Answer:
Step-by-step explanation:
Let's solve the equation \(2^{3x - 5} \cdot a^{x - 2} = 2^{x - 2} \cdot a^{1 - x}\).
First, we can simplify the equation by dividing both sides by \(2^{x - 2} \cdot a^{x - 2}\) to eliminate the common factors:
\[\frac{2^{3x - 5} \cdot a^{x - 2}}{2^{x - 2} \cdot a^{x - 2}} = \frac{2^{x - 2} \cdot a^{1 - x}}{2^{x - 2} \cdot a^{x - 2}}\]
Simplifying further:
\[2^{3x - 5 - (x - 2)} = \frac{a^{1 - x}}{a^{x - 2}}\]
\[2^{2x - 3} = \frac{a^{1 - x}}{a^{x - 2}}\]
Now, we can simplify the right side of the equation using the properties of exponents:
\[2^{2x - 3} = \frac{a^{1 - x}}{a^{x - 2}} = a^{1 - x - (x - 2)} = a^{3 - 2x}\]
So, our equation becomes:
\[2^{2x - 3} = a^{3 - 2x}\]
To solve for \(x\) and \(a\), we can take the logarithm of both sides. Let's take the logarithm base 2:
\[\log_2(2^{2x - 3}) = \log_2(a^{3 - 2x})\]

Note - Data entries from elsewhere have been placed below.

(* ===== verification/StatefulGraph.v ===== *)
(** * Stateful graphs: descriptors, validation and compiled plans

    [executor/stateful_graph/stateful_graph_abi.hpp], the validation of
    [device_scheduler.hpp] and [compiled_scheduler.hpp], and the functions of
    [resident_executor.hpp] that check and compile a graph on the host; and what
    they accept: dependencies as a relation between tasks, the topological walk,
    and plans as tilings of a program. *)

From stdpp Require Import relations.
From S2P Require Import Prelude.

(** ** The ABI *)

Definition kAbiVersion : Z := 8.
Definition kWorkerThreads : Z := 256.
Definition kMaximumResidentWorkers : Z := 32.
Definition kMaximumTasks : Z := 64.
Definition kMaximumPrograms : Z := 256.
Definition kProgramIndexBits : Z := 8.
Definition kProgramIndexMask : Z := Z.shiftl 1 kProgramIndexBits - 1.

Definition make_phase (generation program_index : Z) : Z :=
  Z.lor (to_u32 (Z.shiftl generation kProgramIndexBits)) program_index.
Definition phase_generation (phase : Z) : Z := Z.shiftr phase kProgramIndexBits.
Definition phase_program (phase : Z) : Z := Z.land phase kProgramIndexMask.

(** [Status] *)
Definition status_ready : Z := 0.
Definition status_running : Z := 1.
Definition status_complete : Z := 2.
Definition status_max_steps : Z := 3.
Definition status_invalid_program : Z := 4.

(** [State] *)
Record GraphState := mkGraphState {
  gs_abi_version : Z;
  gs_status : Z;
  gs_phase : Z;
  gs_step : Z;
  gs_max_steps : Z;
  gs_stop_value : Z;
  gs_error_code : Z;
  gs_worker_count : Z;
  gs_executed_tasks : Z;
  gs_predicate_value : Z;
  gs_branch_value : Z
}.

Record Task := mkTask {
  tk_opcode : Z;
  tk_dependency_mask : Z;
  tk_begin : Z;
  tk_end : Z;
  tk_argument0 : Z;
  tk_argument1 : Z;
  tk_dependency_mask_high : Z
}.

(** [ProgramFlags] *)
Definition kProgramAdvancesStep : Z := 1.
Definition kProgramEvaluatesPredicate : Z := 2.
Definition kProgramBranchesOnState : Z := 4.

Record Program := mkProgram {
  pg_task_offset : Z;
  pg_task_count : Z;
  pg_next_program : Z;
  pg_flags : Z;
  pg_branch_program : Z
}.

Record MaskState := mkMaskState {
  ms_claimed_mask : Z;
  ms_completed_mask : Z;
  ms_claimed_mask_high : Z;
  ms_completed_mask_high : Z;
  ms_completed_count : Z
}.

Definition empty_mask_state : MaskState := mkMaskState 0 0 0 0 0.

Record Stage := mkStage {
  sg_task_offset : Z;
  sg_task_count : Z
}.

Record CompiledProgram := mkCompiledProgram {
  cp_stage_offset : Z;
  cp_stage_count : Z
}.

(** ** Masks *)

Definition task_dependencies (task : Task) : Z :=
  Z.lor (tk_dependency_mask task) (to_u64 (Z.shiftl (tk_dependency_mask_high task) 32)).

(** [all_tasks_mask] of the device, [valid_task_mask] of the host *)
Definition all_tasks_mask (task_count : Z) : Z :=
  if task_count =? kMaximumTasks then UINT64_MAX else u64_sub (to_u64 (Z.shiftl 1 task_count)) 1.

Definition all_flags : Z := Z.lor kProgramAdvancesStep (Z.lor kProgramEvaluatesPredicate kProgramBranchesOnState).

Definition has_flag (program : Program) (flag : Z) : bool := negb (Z.land (pg_flags program) flag =? 0).

(** ** Loops and tables *)

(** An element of a table in memory. *)
Definition read {E A} (table : list A) (index : Z) : result E A :=
  match table !! Z.to_nat index with
  | Some x => if 0 <=? index then Ok x else Fault OutOfBounds
  | None => Fault OutOfBounds
  end.

(** A loop that ends with [return false] at the first index that fails. *)
Fixpoint all_indices {E} (body : Z -> result E bool) (indices : list Z) : result E bool :=
  match indices with
  | [] => Ok true
  | index :: indices =>
      passed ← body index;
      if passed : bool then all_indices body indices else Ok false
  end.
(** ** Phases *)

Lemma phase_decode g p : 0 <= g < 2 ^ 24 -> 0 <= p < 256 ->
  phase_generation (make_phase g p) = g /\ phase_program (make_phase g p) = p.
Proof.
  intros Hg Hp. assert (make_phase g p = g * 256 + p) as ->.
  { unfold make_phase, kProgramIndexBits. rewrite Z.shiftl_mul_pow2 by lia. change (2 ^ 8) with 256.
    rewrite to_u32_small by (change (2 ^ 24) with 16777216 in *; lia). rewrite <-Z.add_lor_land, <-Z.add_0_r at 1.
    replace (Z.land (g * 256) p) with 0; [lia|]. symmetry. apply Z.bits_inj'. intros j Hj.
    rewrite Z.land_spec, Z.bits_0. change 256 with (2 ^ 8). destruct (Z.lt_ge_cases j 8).
    - by rewrite Z.mul_pow2_bits_low by lia.
    - rewrite (Z.bits_above_log2 p); [apply andb_false_r|lia|]. enough (Z.log2 p < 8) by lia. apply log2_below; lia. }
  unfold phase_generation, phase_program, kProgramIndexMask, kProgramIndexBits.
  change (Z.shiftl 1 8 - 1) with (Z.ones 8). rewrite Z.land_ones, Z.shiftr_div_pow2 by lia. change (2 ^ 8) with 256. zlia.
Qed.

(** ** The invariant *)

(** The task a worker has claimed and not yet counted. *)
Definition held (pc : worker_pc) : option Z :=
  match pc with
  | Execute _ _ i _ | MarkCompleted _ _ i | CountCompleted _ _ i => Some i
  | _ => None
  end.

(** The worker that moves the run on to its next phase. *)
Definition owner (pc : worker_pc) : bool :=
  match pc with
  | StoreStep _ _ | StoreExecuted _ _ _ | Decide _ _ _ | PublishEnd _ | PublishPhase _ => true
  | _ => false
  end.

Definition free (pc : worker_pc) : Prop := held pc = None /\ owner pc = false.

(** A worker between two accesses that leave the control state alone. *)
Definition looks (pc : worker_pc) : Prop :=
  free pc \/ match pc with Execute _ _ _ _ => True | _ => False end.

(** How far an owner is, and how far the run is: every step that is not a
    look at the masks or an access of a task takes it further. *)
Definition owner_stage (pc : worker_pc) : Z :=
  match pc with
  | StoreStep _ _ => 1
  | StoreExecuted _ _ _ => 2
  | Decide _ _ _ => 3
  | PublishEnd _ | PublishPhase _ => 4
  | _ => 0
  end.

Definition run_score (r : graph_run) (counted : gset Z) : Z :=
  gr_generation r * 300 + Z.of_nat (size (gr_started r)) + Z.of_nat (size (gr_finished r)) + Z.of_nat (size counted) +
  (if gr_ended r then 10 else 0).

Section invariant.
Context {X : Type} `{!Workload X} (args : ResidentArgs) (first max_steps stop_value : Z).
Implicit Types d : Device X.
Abbreviation tasks := (ar_tasks args).
Abbreviation program_count := (ar_program_count args).
Abbreviation phase_state_count := (ar_phase_state_count args).

Definition program_at (p : Z) (program : Program) : Prop := ar_programs args !! Z.to_nat p = Some program.

Hypothesis programs_ok : forall p, 0 <= p < program_count -> exists program, program_at p program /\
  program_typed program /\ program_ok tasks program_count (ar_task_count args) (fun _ => True) program.
Hypothesis programs_few : program_count <= 256.
Hypothesis phases_few : phase_state_count <= 2 ^ 24.
Hypothesis first_phase : 0 <= first.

\[2x - 3 = (3 - 2x) \log_2(a)\]
Next, let's isolate \(x\) by moving the terms involving \(x\) to one side of the equation:
\[2x + 2x = 3 + 3\log_2(a)\]
\[4x = 3(1 + \log_2(a))\]
Finally, solve for \(x\):
\[x = \frac{3(1 + \log_2(a))}{4}\]
Now, to find the value of \(a\), we can substitute \(x\) back into one of the original equations. Let's use the equation \(2^{2x - 3} = a^{3 - 2x}\):
\[2^{2\left(\frac{3(1 + \log_2(a))}{4}\right) - 3} = a^{3 - 2\left(\frac{3(1 + \log_2(a))}{4}\right)}\]
This equation can be solved numerically for \(a\), as it involves a logarithmic term. Without specific values for \(a\) or \(\log_2(a)\), we can't solve for \(a\) algebraically. If you have specific values for \(a\) or \(x\), we can further compute the solution.